Maternity services rely on a multi-disciplinary teams (MDTs) that communicate well, respecting our different roles and expertise. The RCM is modelling this behaviour, working with partners, including the Royal College of Obstetricians & Gynaecologists (RCOG), to develop programmes that are rooted in the reality, rather than the theory, of maternity services.

Over recent years, these programmes have included Each Baby Counts Learning & Support and OASI, as well as newcomers the National Centre for Maternity Care, with RCOG and pregnancy charity Tommy’s, and the Avoiding Brain Injury in Childbirth (ABC) collaboration with RCOG and THIS Institute. An important aspect of each of these projects has been ensuring that they have the time to bed in, so that any evaluation is meaningful. A failure to do this is not only a waste of money, it also adds to the fatigue of ‘initiative-itis’ that we are all depressingly familiar with in the NHS.

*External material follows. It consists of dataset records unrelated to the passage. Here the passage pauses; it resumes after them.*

(* ===== verification/ExecLaws.v ===== *)
(** * What executors promise to each other

    [Enumerates]: an executor goes through a list of tuples, between [beginTuple] and the
    time it [is_end].  The joins and projections are proved against it, so the trees of
    executors are correct for any children that have it.  [Repeatable] children may be asked
    for the same tuple twice, [Restartable] ones may begin again after their end; a join needs
    the first of its outer child and the second of its inner one. *)
From S2P Require Import Prelude Bytes Disk Log Replacer BufferPool Record Scan Meta System Exec.

Lemma wp_of_outcome {S A} (E : exn → S → Prop) (o : outcome A) a (Q : A → S → Prop) s :
  o = Ok a → Q a s → wp (of_outcome o) Q E s.
Proof. by intros ->. Qed.

(** ** The laws *)

Section laws.
Context {S : Type} (P : S → Prop) (Er : exn → S → Prop).

Definition same_shape {E} `{Executor S E} (e e' : E) : Prop := cols e' = cols e ∧ tupleLen e' = tupleLen e.

(** [ready e rows]: before [beginTuple].  [at_ e rows rest]: on the first of the tuples [rest]
    of [rows]; [got e rows rest]: the same, after [Next]. *)
Class Enumerates (E : Type) `{Executor S E} := {
  ready : E → list bytes → Prop;
  at_ : E → list bytes → list bytes → Prop;
  got : E → list bytes → list bytes → Prop;
  begin_ok e rows s : ready e rows → P s →
    wp (beginTuple e) (λ e' s', P s' ∧ at_ e' rows rows ∧ same_shape e e') Er s;
  take_ok e rows t rest s : at_ e rows (t :: rest) → P s →
    wp (Next e) (λ r s', P s' ∧ r.1 = Some t ∧ got r.2 rows (t :: rest) ∧ same_shape e r.2) Er s;
  step_ok e rows t rest s : got e rows (t :: rest) → P s →
    wp (nextTuple e) (λ e' s', P s' ∧ at_ e' rows rest ∧ same_shape e e') Er s;
  end_ok e rows rest : at_ e rows rest → is_end e = bool_decide (rest = []);
}.
Class Repeatable (E : Type) `{Enumerates E} : Prop :=
  again e rows rest : got e rows rest → at_ e rows rest.
Class Restartable (E : Type) `{Enumerates E} : Prop :=
  restart e rows : at_ e rows [] → ready e rows.
End laws.

#[export] Instance same_shape_preorder {S E} `{Executor S E} : PreOrder (same_shape (S := S) (E := E)).
Proof. split; unfold same_shape; [by intros|]. intros e1 e2 e3 [-> ->] [-> ->]. done. Qed.

(** ** The client's loop *)

Section select.
Context {S E : Type} `{Executor S E} (P : S → Prop) (Er : exn → S → Prop) `{!Enumerates P Er E}.

(** What [select_from] prints, and the calls it makes. *)
Definition prints (cs : list ColMeta) (rows : list bytes) (out : list (list Value)) : Prop :=
  Forall2 (λ t vs, printed_cols t cs = Ok vs) rows out.

Lemma wp_select_loop fuel e rows rest out s :
  at_ P Er e rows rest → P s → prints (cols e) rest out → (length rest ≤ fuel)%nat →
  wp (select_loop fuel false e) (λ r s', P s' ∧ r = (out, false)) Er s.
Proof.
  revert e rest out s. induction fuel as [|fuel IH]; intros e rest out s Hat HP Hout Hlen.
  { destruct rest; [|simpl in Hlen; lia]. inversion_clear Hout. cbn [select_loop]. by rewrite (end_ok P Er _ _ _ Hat). }
  cbn [select_loop]. rewrite (end_ok P Er _ _ _ Hat).
  destruct Hout as [|t vs rest out Hvs Hout]; [by apply wp_ret|]. rewrite bool_decide_eq_false_2 by done.
  apply wp_bind. eapply wp_mono; [by eapply take_ok|]. intros [o e1] s1 (HP1 & Ho & Hgot & Hc & _). cbn in *. subst o.
  rewrite Hc. apply wp_bind.
  assert (∀ Q, Q vs s1 → wp match cols e with
     | [] => ret [] | cs => let! tuple := of_option (Some t) in of_outcome (printed_cols tuple cs) end Q Er s1) as Hcols.
  { intros Q HQ. destruct (cols e) as [|c cs]; [by injection Hvs as <-|].
    apply wp_bind, wp_of_option; [by eexists|]. intros t' [= <-]. by eapply wp_of_outcome. }
  apply Hcols. apply wp_bind. eapply wp_mono; [by eapply step_ok|]. intros e2 s2 (HP2 & Hat2 & Hc2 & _).
  apply wp_bind. eapply wp_mono; [eapply IH; [done|done|by rewrite Hc2, Hc|simpl in Hlen; lia]|].
  intros r s3 [HP3 ->]. by apply wp_ret.
Qed.

Lemma wp_select_from fuel e rows out s :
  ready P Er e rows → P s → prints (cols e) rows out → (length rows ≤ fuel)%nat →
  wp (select_from fuel false e) (λ r s', P s' ∧ r = (out, false)) Er s.
Proof.
  intros Hr HP Hout Hlen. apply wp_bind. eapply wp_mono; [by eapply begin_ok|].
  intros e1 s1 (HP1 & Hat & Hc & _). eapply wp_select_loop; [done|done|by rewrite Hc|done].
Qed.
End select.

(** ** Nested loop joins *)

(** The conditions have a value, and it is true. *)
Definition evaluates (cs : list ColMeta) (conds : list Condition) (t : bytes) : Prop :=
  ∃ b, eval_condition cs conds t = Ok b.
Definition holds (cs : list ColMeta) (conds : list Condition) (t : bytes) : bool :=
  match eval_condition cs conds t with Ok b => b | _ => false end.

Lemma evaluates_holds cs conds t : evaluates cs conds t → eval_condition cs conds t = Ok (holds cs conds t).
Proof. unfold holds. by intros [b ->]. Qed.

Definition pairs (ls rs : list bytes) : list bytes := ls ≫= λ a, app a <$> rs.
Definition join_rows (cs : list ColMeta) (conds : list Condition) (ls rs : list bytes) : list bytes :=
  filter (λ t, holds cs conds t) (pairs ls rs).

Lemma length_pairs ls rs : length (pairs ls rs) = (length ls * length rs)%nat.
Proof. induction ls as [|a ls IH]; [done|]. change (pairs (a :: ls) rs) with ((app a <$> rs) ++ pairs ls rs). by rewrite length_app, length_fmap, IH. Qed.
Lemma pairs_nil_r ls : pairs ls [] = [].
Proof. unfold pairs. by induction ls. Qed.
Lemma elem_of_pairs ls rs t : t ∈ pairs ls rs ↔ ∃ a b, a ∈ ls ∧ b ∈ rs ∧ t = a ++ b.
Proof. unfold pairs. rewrite list_elem_of_bind. setoid_rewrite list_elem_of_fmap. naive_solver. Qed.

Section join.
Context {S L R : Type} `{Executor S L, Executor S R} (P : S → Prop) (Er : exn → S → Prop).
Context `{!Enumerates P Er L, !Enumerates P Er R, !Repeatable P Er L, !Restartable P Er R}.
Context (junk : Rid) (fuel : nat).
Abbreviation Join := (NestedLoopJoin L R).
#[local] Instance join_executor : Executor S Join := NestedLoopJoin_executor junk fuel.
Implicit Types (e : Join).

(** The tuples of the children; the loop's fuel is enough for all pairs. *)
Record joins e (ls rs : list bytes) : Prop := {
  jo_evaluates t : t ∈ pairs ls rs → evaluates (nl_cols e) (fed_conds e) t;
  jo_fuel : (length ls * length rs ≤ fuel)%nat;
}.
Abbreviation matching e ps := (filter (λ t, Is_true (holds (nl_cols e) (fed_conds e) t)) ps).

Definition nl_ready e (rows : list bytes) : Prop :=
  ∃ ls rs, ready P Er (nl_left e) ls ∧ ready P Er (nl_right e) rs ∧ isend e = false ∧ is_last_tuple e = false ∧
    joins e ls rs ∧ rows = join_rows (nl_cols e) (fed_conds e) ls rs.

(** On the first of the pairs [ps]. *)
Definition cursor e (ls rs ps : list bytes) : Prop :=
  ∃ a la b rb, at_ P Er (nl_left e) ls (a :: la) ∧ at_ P Er (nl_right e) rs (b :: rb) ∧
    ps = (app a <$> b :: rb) ++ pairs la rs ∧ isend e = false ∧ is_last_tuple e = false ∧
    ps `suffix_of` pairs ls rs.

(** Behind a loop that looked at the pairs up to [ps]. *)
Definition looked e ls rs ps : Prop :=
  cursor e ls rs ps ∨ ps = [] ∧ isend e = true ∧ is_last_tuple e = true.

Inductive stands e (ls rs : list bytes) : list bytes → Prop :=
  | stands_before t ps : cursor e ls rs ps → stands e ls rs (t :: matching e ps)
  | stands_last t : isend e = false → is_last_tuple e = true → stands e ls rs [t]
  | stands_end : isend e = true → is_last_tuple e = true → stands e ls rs [].

Definition nl_got e (rows rest : list bytes) : Prop :=
  ∃ ls rs, joins e ls rs ∧ rows = join_rows (nl_cols e) (fed_conds e) ls rs ∧ stands e ls rs rest.
Definition nl_at e (rows rest : list bytes) : Prop :=
  nl_got e rows rest ∧ ∀ t rest', rest = t :: rest' → record_ e = Some t.

Lemma nl_end e rows rest : nl_at e rows rest → isend e = bool_decide (rest = []).
Proof using Type.
  intros [(ls & rs & _ & _ & Hs) _]. destruct Hs as [t ps Hc|t He _|He _]; [|done..].
  by destruct Hc as (? & ? & ? & ? & _ & _ & _ & -> & _).
Qed.

Lemma pairs_cons a ls rs : pairs (a :: ls) rs = (app a <$> rs) ++ pairs ls rs.
Proof using Type. done. Qed.

(** Both children stand on a tuple: the pairs that are left. *)
Lemma cursor_at e ls rs a la b rb :
  at_ P Er (nl_left e) ls (a :: la) → at_ P Er (nl_right e) rs (b :: rb) →
  isend e = false → is_last_tuple e = false →
  ((app a <$> b :: rb) ++ pairs la rs) `suffix_of` pairs ls rs → cursor e ls rs ((app a <$> b :: rb) ++ pairs la rs).
Proof using Type. intros. by exists a, la, b, rb. Qed.

(** The children move to the next pair. *)
Lemma wp_advance e ls rs a la b rb s (Q : Join → S → Prop) :
  got P Er (nl_left e) ls (a :: la) → got P Er (nl_right e) rs (b :: rb) → P s →
  isend e = false → is_last_tuple e = false → rs ≠ [] →
  ((app a <$> rb) ++ pairs la rs) `suffix_of` pairs ls rs →
  (∀ e' s', P s' → nl_cols e' = nl_cols e → fed_conds e' = fed_conds e → nl_len e' = nl_len e →
     looked e' ls rs ((app a <$> rb) ++ pairs la rs) → Q e' s') →
  wp (advance e) Q Er s.
Proof using All.
  intros Hl Hr HP He Hlast Hrs Hin HQ. unfold advance. apply wp_bind. eapply wp_mono; [by eapply step_ok|].
  intros r s1 (HP1 & Hr1 & _). rewrite (end_ok P Er _ _ _ Hr1). destruct rb as [|b' rb].
  2: { rewrite bool_decide_eq_false_2 by done. apply wp_ret, HQ; [done..|]. left. apply cursor_at; cbn; [by apply again|done..]. }
  rewrite bool_decide_eq_true_2 by done. apply wp_bind. eapply wp_mono; [by eapply step_ok|].
  intros l s2 (HP2 & Hl2 & _). apply wp_bind. eapply wp_mono; [by eapply begin_ok; [eapply restart|]|].
  intros r' s3 (HP3 & Hr3 & _). apply wp_ret. rewrite (end_ok P Er _ _ _ Hl2). destruct la as [|a' la].
  { rewrite bool_decide_eq_true_2 by done. apply HQ; [done..|]. by right. }
  rewrite bool_decide_eq_false_2 by done. apply HQ; [done..|]. left. destruct rs as [|b0 rb0]; [done|].
  cbn [fmap list_fmap app] in *. rewrite pairs_cons in *. by apply cursor_at.
Qed.

(** The loop stops behind the next pair that satisfies the conditions. *)
Lemma wp_join_loop k e ls rs ps s (Q : Join → S → Prop) :
  looked e ls rs ps → joins e ls rs → P s → (length ps ≤ k)%nat →
  (∀ e' s', P s' → nl_cols e' = nl_cols e → fed_conds e' = fed_conds e → nl_len e' = nl_len e →
     stands e' ls rs (matching e ps) → (∀ t rest, matching e ps = t :: rest → record_ e' = Some t) → Q e' s') →
  wp (join_loop k e) Q Er s.
Proof using All.
  revert e ps s. induction k as [|k IH]; intros e ps s [Hc|(-> & He & Hlast)] Hj HP Hk HQ; cbn [join_loop].
  - destruct Hc as (? & ? & ? & ? & _ & _ & -> & _). simpl in Hk. lia.
  - rewrite Hlast. apply wp_ret, HQ; [done..|by apply stands_end|done].
  - destruct Hc as (a & la & b & rb & Hl & Hr & Hps & He & Hlast & Hin). rewrite Hlast.
    apply wp_bind. eapply wp_mono; [by eapply take_ok|]. intros [o l1] s1 (HP1 & Ho & Hl1 & _). cbn in Ho, Hl1. subst o.
    apply wp_bind. eapply wp_mono; [by eapply take_ok|]. intros [o r1] s2 (HP2 & Ho & Hr1 & _). cbn in Ho, Hr1. subst o.
    cbn [fst snd]. apply wp_bind, wp_of_option; [by eexists|]. intros ? [= <-].
    apply wp_bind, wp_of_option; [by eexists|]. intros ? [= <-]. apply wp_bind.
    rewrite fmap_cons, <-app_comm_cons in Hps. set (ps' := (app a <$> rb) ++ pairs la rs) in *.
    assert (a ++ b ∈ pairs ls rs) as Hab.
    { destruct Hin as [k' ->]. rewrite Hps. apply elem_of_app. right. by left. }
    assert (ps' `suffix_of` pairs ls rs) as Hin' by (rewrite Hps in Hin; by eapply suffix_cons_l).
    assert (rs ≠ []) as Hrs.
    { intros ->. rewrite pairs_nil_r in Hab. by apply elem_of_nil in Hab. }
    eapply (wp_advance _ ls rs); [exact Hl1|exact Hr1|done|done|done|done|exact Hin'|].
    intros e1 s3 HP3 Hcols Hconds Hlen Hlook. cbn in Hcols, Hconds, Hlen. fold ps' in Hlook.
    assert (evaluates (nl_cols e) (fed_conds e) (a ++ b)) as Hev by by apply Hj.
    apply wp_bind. unfold evaluate_join, make_record. rewrite Hcols, Hconds, (evaluates_holds _ _ _ Hev).
    eapply wp_of_outcome; [done|]. rewrite Hps, filter_cons in HQ.
    destruct (holds (nl_cols e) (fed_conds e) (a ++ b)) eqn:Hb.
    + rewrite decide_True in HQ by done. apply wp_ret. cbn [with_record is_last_tuple].
      destruct Hlook as [Hc1|(Hps' & He1 & Hl1')].
      * pose proof Hc1 as (a1 & la1 & b1 & rb1 & ? & ? & ? & ? & Hl1' & ?). rewrite Hl1'.
        apply HQ; [done..| |by intros ? ? [= <- _]]. rewrite <-Hcols, <-Hconds.
        apply (stands_before (with_record e1 (Some (a ++ b))) ls rs (a ++ b) ps'). by exists a1, la1, b1, rb1.
      * rewrite Hl1'. rewrite Hps', filter_nil in HQ. apply HQ; [done..| |by intros ? ? [= <- _]]. by apply stands_last.
    + rewrite decide_False in HQ by (by intros []). rewrite <-Hcols, <-Hconds in HQ. eapply (IH e1 ps'); [done| |done| |].
      * destruct Hj. split; [by rewrite Hcols, Hconds|done].
      * rewrite Hps in Hk. simpl in Hk. lia.
      * intros e2 s4 HP4 Hcols2 Hconds2 Hlen2 Hst Hrec. apply HQ; [done..|congruence|done|done].
  - rewrite Hlast. apply wp_ret, HQ; [done..|by apply stands_end|done].
Qed.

Now more than ever, we need maternity teams to be given time to engage with these programmes – and by that we mean actually engage, rather than being done unto. When we have a stake in the outcome, we are more likely to participate in the build, and that’s what we have embedded in all of our safety-related programmes. Our programmes are shaped by midwives and other maternity staff working clinically, as well as those knowledgeable about policy development and research. Their input is vital to ensure what we produce and recommend is actually deliverable at a local level, is scalable depending on where you work and reflects the reality of delivering maternity care.

While all of these programmes have the aim of making maternity care better and safer, we are mindful that too many of them are rooted in tragedy. Our Solution Series, for example, was created in the wake of Donna Ockenden’s interim report into poor outcomes for both women and babies at Shrewsbury & Telford Hospital Trust. The series reflects on particular aspects of the interim report’s findings – including human factors, the role of leadership and the need to nurture positive cultures – offering tools to benchmark your own workplace and reflections on how improvements can be made. As well as our i-learn modules on the Ockenden review, human factors and leadership, we are also offering a range of online workshops addressing issues around positive workplace cultures and building practitioners that have the confidence to escalate concerns – if you would like to book a workshop for your local team, please get in touch with your local RCM regional officer.

Of course, all the initiatives and programmes and toolkits in the world won’t help solve the workforce crisis being felt in every part of our maternity services. Which is why, alongside these positive collaborative programmes, we continue to make the case for more investment in recruitment and retention, in better estates and better training for the whole team.

Safety is everyone’s business and we all have a role to play.